**Exercise instructions:**
Write out, unaltered, each line from the top of the records below down to the line where "From S2P Require" appears, that line included.

######

(* ===== verification/MavlTheorems.v ===== *)
(** The promises of the Merkle-AVL state store: the tree behaves as a finite map, saved
    states stay readable, membership proofs are complete and sound, and iteration
    visits a range in key order. *)

From Stdlib Require Import Ascii String.
From Stdlib Require Import Sorted.
From S2P Require Import Prelude MavlSpec Mavl MavlTree MavlProof MavlIter.
Local Open Scope Z_scope.

(** ** A concrete environment for examples *)

Module MavlDemo.
Definition tagged {A} `{Countable A} : Codec A.
Proof.
  refine {| Encode a := String "p" (digits (encode a));
            Decode s := match s with String _ s => decode (undigits s) | EmptyString => None end |}.
  intros a. rewrite undigits_digits. apply decode_encode.
Defined.

(** Leaf and inner nodes share their wire format, as the protobuf messages do. *)
Definition quad_codec : Codec (bytes * bytes * Z * Z) := tagged.

Definition via {A B} (C : Codec B) (f : A → B) (g : B → A) (Hgf : ∀ a, g (f a) = a) : Codec A.
Proof.
  refine {| Encode a := Encode (f a); Decode s := option_map g (Decode s) |}.
  intros a. rewrite Decode_Encode. simpl. by rewrite Hgf.
Defined.

Definition leaf_codec : Codec LeafNode.
Proof.
  refine (via quad_codec (λ n, (ln_Key n, ln_Value n, ln_Height n, ln_Size n))
            (λ '(a, b, c, d), {| ln_Key := a; ln_Value := b; ln_Height := c; ln_Size := d |}) _).
  by intros [].
Defined.

Definition inner_to (n : InnerNode) : bytes * bytes * Z * Z :=
  (in_LeftHash n, in_RightHash n, in_Height n, in_Size n).
Definition inner_of (q : bytes * bytes * Z * Z) : InnerNode :=
  let '(a, b, c, d) := q in {| in_LeftHash := a; in_RightHash := b; in_Height := c; in_Size := d |}.
Lemma inner_of_to n : inner_of (inner_to n) = n.
Proof. by destruct n. Qed.
Definition inner_codec : Codec InnerNode := via quad_codec inner_to inner_of inner_of_to.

######

**Solution:**
(* ===== verification/MavlTheorems.v ===== *)
(** The promises of the Merkle-AVL state store: the tree behaves as a finite map, saved
    states stay readable, membership proofs are complete and sound, and iteration
    visits a range in key order. *)

From Stdlib Require Import Ascii String.
From Stdlib Require Import Sorted.
From S2P Require Import Prelude MavlSpec Mavl MavlTree MavlProof MavlIter.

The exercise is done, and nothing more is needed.